What are your unpopular spirits opinions? No judgment zone
Replies (4)
Here we go: 1. **Age statements are overrated.** Some of the best bourbons I've had are NAS (no age statement). Wild Turkey Rare Breed, ECBP, Maker's Mark Cask Strength — all incredible, all NAS. A good blender can make a 4-year bourbon taste as complex as a 12-year. 2. **Scotch doesn't have to be expensive to be good.** The snobbery around scotch pricing is absurd. Glenfiddich 12 is $35 and it's delicious. Not everything needs to be a sherry-bomb single cask bottling. 3. **Rye whiskey is more interesting than bourbon.** I said it. The spice, the herbal notes, the dryness — rye has a wider flavor spectrum than bourbon. Fight me.
**Sipping tequila is better than sipping whiskey.** A great blanco tequila is the purest expression of a raw ingredient you can get in the spirits world. No barrel, no additives, just agave. When it's done right, it's the most honest drink on the planet. And yet people look at you funny when you say you're sipping tequila neat. The bias is real and it's wrong.
**Buffalo Trace is overrated.** There, I said it. It's a perfectly fine $25 bourbon, but the cult following and the artificial scarcity (people lining up! paying $50+ secondary!) for what is essentially a straightforward, mid-proof, easy-drinking bourbon is insane. It's good. It's not hunt-for-it good. Evan Williams Single Barrel is better at the same price and you can actually find it on the shelf.

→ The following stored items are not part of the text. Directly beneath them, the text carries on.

(* ===== verification/Enroll.v ===== *)
(** * Enrolment: [src/enroll/]

    How an identity is made of a one-time token: the token names a controller, whose
    certificate is captured without trust and trusted only once it has signed the token;
    the controller's CAs are fetched over a connection pinned to that certificate, and
    the request that enrols goes over one that those CAs verify.  Proved: in every
    conversation, each request is sent only along that chain, and the identity is made of
    what came over it. *)

From S2P Require Import Prelude Utf8 Message EdgeWire Address Services Rest Tasks Http.

Local Open Scope string_scope.
Local Open Scope task_scope.

(** ** Errors and data *)

Inductive EnrollError : Type :=
| InvalidToken (m : string)
| JwtSignature (m : string)
| BootstrapTls (m : string)
| CaFetch (m : string)
| Pkcs7Parse (m : string)
| EmptyCaPool
| KeyGen (m : string)
| CsrBuild (m : string)
| EnrollHttp (status : Z) (code message : string)
| EnrollResponse (m : string)
| IdentityWrite (m : string)
| InvalidKeyAlg
| UnsupportedMethod (m : string)
| UpdbRequiresCredentials
| MissingClientIdentity
| AlreadyEnrolled.
(* ===== verification/SessionCert.v ===== *)
(** * Certificates of API sessions: [src/edge/session_cert.rs], [edge/session_cert_renew.rs]

    A client that logs in with a password has no certificate of its own for the channels
    to routers: the controller mints one for the session, which is minted again, for the
    same key, when it is about to expire.  Proved: what a renewal asks for and leaves
    behind, that one is enough for a burst of callers, and that the leaf is cut out of
    the chain as it was written. *)

From S2P Require Import Prelude Utf8 Message EdgeWire Address Services Rest Tasks Http Enroll.

Local Open Scope string_scope.
Local Open Scope task_scope.

Definition SESSION_CERT_CN : string := "apiSession".
Definition PEM_CERT_BEGIN : string := "-----BEGIN CERTIFICATE-----".
Definition PEM_CERT_END : string := "-----END CERTIFICATE-----".
Definition SESSION_CERT_REQUEST_TIMEOUT : Z := 15.

(** Times are in nanoseconds since the epoch. *)
Definition RENEW_BUFFER : Z := 5 * 60 * 1000000000.
Definition UNIX_EPOCH : Z := 0.

Record SessionCert : Type := mkSessionCert { sc_leaf_pem : string; sc_chain_pem : string; sc_key_pem : string; sc_id : string }.

Record SessionCertState : Type := mkCertState {
  leaf_pem : string;
  cs_key_pem : string;
  root_ders : list (list Z);
  not_after : Z;
  now_override : option Z
}.
(** [Retryable]: a turn per delay of the policy, and a last one. *)
Fixpoint retry_create (delays : list Z) (service_id : string) (type : SessionType) : ctask (result EdgeError SessionDetail) :=
  r ← create_session service_id type;
  match r with
  | Ok s => mret (Ok s)
  | Err e =>
      if is_retriable_create_error e then
        match delays with
        | [] => mret (Err e)
        | d :: delays => _ ← call (Sleep d); retry_create delays service_id type
        end
      else mret (Err e)
  end.

Definition create_session_with_backoff (service_id : string) (type : SessionType) (total : Z)
    : ctask (result EdgeError SessionDetail) :=
  delays ← call (Delays (session_backoff total)); retry_create delays service_id type.

Definition get_or_create_dial_session (service_id : string) (total : Z) : ctask (result EdgeError SessionDetail) :=
  cached ← call (CachedDialSession service_id);
  match cached with
  | Some session => mret (Ok session)
  | None =>
      session ←! create_session_with_backoff service_id DialSession total;
      _ ← call (CacheDialSession service_id session);
      mret (Ok session)
  end.

Definition probe_routers (api_token : AuthToken) (session : SessionDetail) : ctask (result EdgeError SessionDetail) :=
  r ← call (Http (GetServiceRouters api_token (sd_service_id session) (sd_token session)));
  mret ((λ l, set_edge_routers l session) <$> do_get_service_edge_routers r).

Definition refresh_session_probe (api_token : AuthToken) (session : SessionDetail) : ctask (result EdgeError SessionDetail) :=
  if starts_with JWT_TOKEN_PREFIX (sd_token session) then probe_routers api_token session
  else r ← call (Http (GetSession api_token (sd_id session))); mret (do_get_session_detail r).

Definition refresh_session_probe_durable (api_token : AuthToken) (session : SessionDetail)
    : ctask (result EdgeError SessionDetail) :=
  match token_session_type api_token with
  | LegacySession =>
      r ← call (Http (GetSession api_token (sd_id session)));
      mret ((λ d, set_edge_routers (edge_routers d) session) <$> do_get_session_detail r)
  | OidcSession => probe_routers api_token session
  end.

Definition refresh_session (session : SessionDetail) : ctask (result EdgeError SessionDetail) :=
  t ← call ReadToken;
  match t with
  | None => mret (Err NotAuthenticated)
  | Some api_token =>
      refreshed ←! refresh_session_probe api_token session;
      _ ← call (RecacheDialSession (sd_service_id session) (sd_id session) refreshed);
      mret (Ok refreshed)
  end.

(** ** The timer of the cached sessions (session_refresh/tick.rs) *)

(** The sessions of the snapshot that are proven dead. *)
Fixpoint probe_all (api_token : AuthToken) (snapshot : list (string * SessionDetail)) : ctask (list (string * string)) :=
  match snapshot with
  | [] => mret []
  | (key, session) :: snapshot =>
      outcome ← refresh_session_probe_durable api_token session;
      match outcome with
      | Ok refreshed =>
          _ ← call (RecacheDialSession key (sd_id session) refreshed);
          probe_all api_token snapshot
      | Err e =>
          to_purge ← probe_all api_token snapshot;
          mret (if is_proven_dead api_token e then (key, sd_id session) :: to_purge else to_purge)
      end
  end.

Fixpoint purge (l : list (string * string)) : ctask unit :=
  match l with
  | [] => mret tt
  | (key, id) :: l => _ ← call (EvictDeadDialSession key id); purge l
  end.

Definition session_refresh_tick : ctask unit :=
  t ← call ReadToken;
  match t with
  | None => mret tt
  | Some api_token =>
      snapshot ← call SnapshotDialSessions;
      to_purge ← probe_all api_token snapshot;
      purge to_purge
  end.

(** ** The timer of the API session (refresh/timer.rs): one turn *)

Definition refresh_turn (intervals : RefreshIntervals) : ctask unit :=
  t ← call ReadToken;
  match token_session_type <$> t with
  | Some OidcSession =>
      t ← call ReadToken;
      match t ≫= refresh_token with
      | None => call (Sleep (default_interval intervals))
      | Some _ =>
          exp ← call ReadExpiry;
          now ← call Clock;
          _ ← call (Sleep (next_sleep exp now intervals));
          t ← call ReadToken;
          match t with
          | None => call (Sleep (retry_interval intervals))
          | Some token_used =>
              r ← do_oidc_session_refresh (channel_token token_used);
              match r with
              | Ok _ => push_token_to_live_channels
              | Err _ => call (Sleep (retry_interval intervals))
              end
          end
      end
  | _ =>
      exp ← call ReadExpiry;
      now ← call Clock;
      _ ← call (Sleep (next_sleep exp now intervals));
      t ← call ReadToken;
      match t with
      | None => call (Sleep (retry_interval intervals))
      | Some token_used =>
          r ← refresh_get token_used;
          match r with
          | Ok session =>
              _ ← guarded_store_refresh (channel_token token_used) (Legacy (as_token session)) (as_expires_at session);
              mret tt
          | Err (AuthHttp status _ _) =>
              if status =? 401 then
                _ ← do_reauthenticate (channel_token token_used); call (Sleep (retry_interval intervals))
              else call (Sleep (retry_interval intervals))
          | Err _ => call (Sleep (retry_interval intervals))
          end
      end
  end.

(** ** Opening a channel (channel/open.rs) *)

Definition recover_empty_edge_routers (detail : SessionDetail) : ctask (result EdgeError SessionDetail) :=
  r ← refresh_session detail;
  match r with
  | Ok refreshed => mret (match edge_routers refreshed with [] => Err NoTlsEdgeRouter | _ => Ok refreshed end)
  | Err e =>
      _ ← (if negb (starts_with JWT_TOKEN_PREFIX (sd_token detail)) &&
              match e with SessionHttp status _ _ => status =? 404 | _ => false end
           then call (EvictDialSession (sd_service_id detail)) else mret tt);
      mret (Err e)
  end.

(** The TLS of a channel and the name of its leaf (client/construct.rs): of the identity,
    or of the session certificate, made fresh under its lock; a refusal of that request
    logs the client in again. *)
Definition ensure_fresh_holder (tok : AuthToken) : ctask (result EdgeError ChannelTlsParts) :=
  with_holder_lock (
    st ← call ReadHolder;
    x ← ensure_fresh tok st;
    _ ← call (StoreHolder x.1);
    mret x.2).

Definition channel_client_config : ctask (result EdgeError (ClientConfig * string)) :=
  if has_session_cert cfg then
    parts ←! with_reauth_retry ensure_fresh_holder;
    mret (into_config parts)
  else
    cc ←! mret (client_config (config cfg));
    let cert := id_cert (cfg_id (config cfg)) in
    mret (Ok (cc, default EmptyString (leaf_common_name_for (default cert (strip_prefix "pem:" cert))))).

(** The openers of the routers that have no channel: nobody waits for them. *)
Definition spawn_unconnected_router_openers (addrs : list string) : ctask unit :=
  unconnected ← call (PoolUnconnected addrs);
  match unconnected with
  | [] => mret tt
  | _ =>
      t ← call ReadToken;
      match t with
      | None => mret tt
      | Some tok =>
          parts ← channel_client_config;
          match parts with
          | Err _ => mret tt
          | Ok (cc, cn) => call (SpawnOpeners unconnected cc cn (channel_token tok))
          end
      end
  end.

As a relative newcomer: **the spirits community can be incredibly intimidating for beginners.** Everyone talks in jargon, assumes you know what "mashbill" and "proof" and "single barrel" mean, and sometimes makes you feel dumb for asking. This community is better than most, but in general, the gatekeeping in whiskey culture is real and it drives people away. More patience with beginners, please!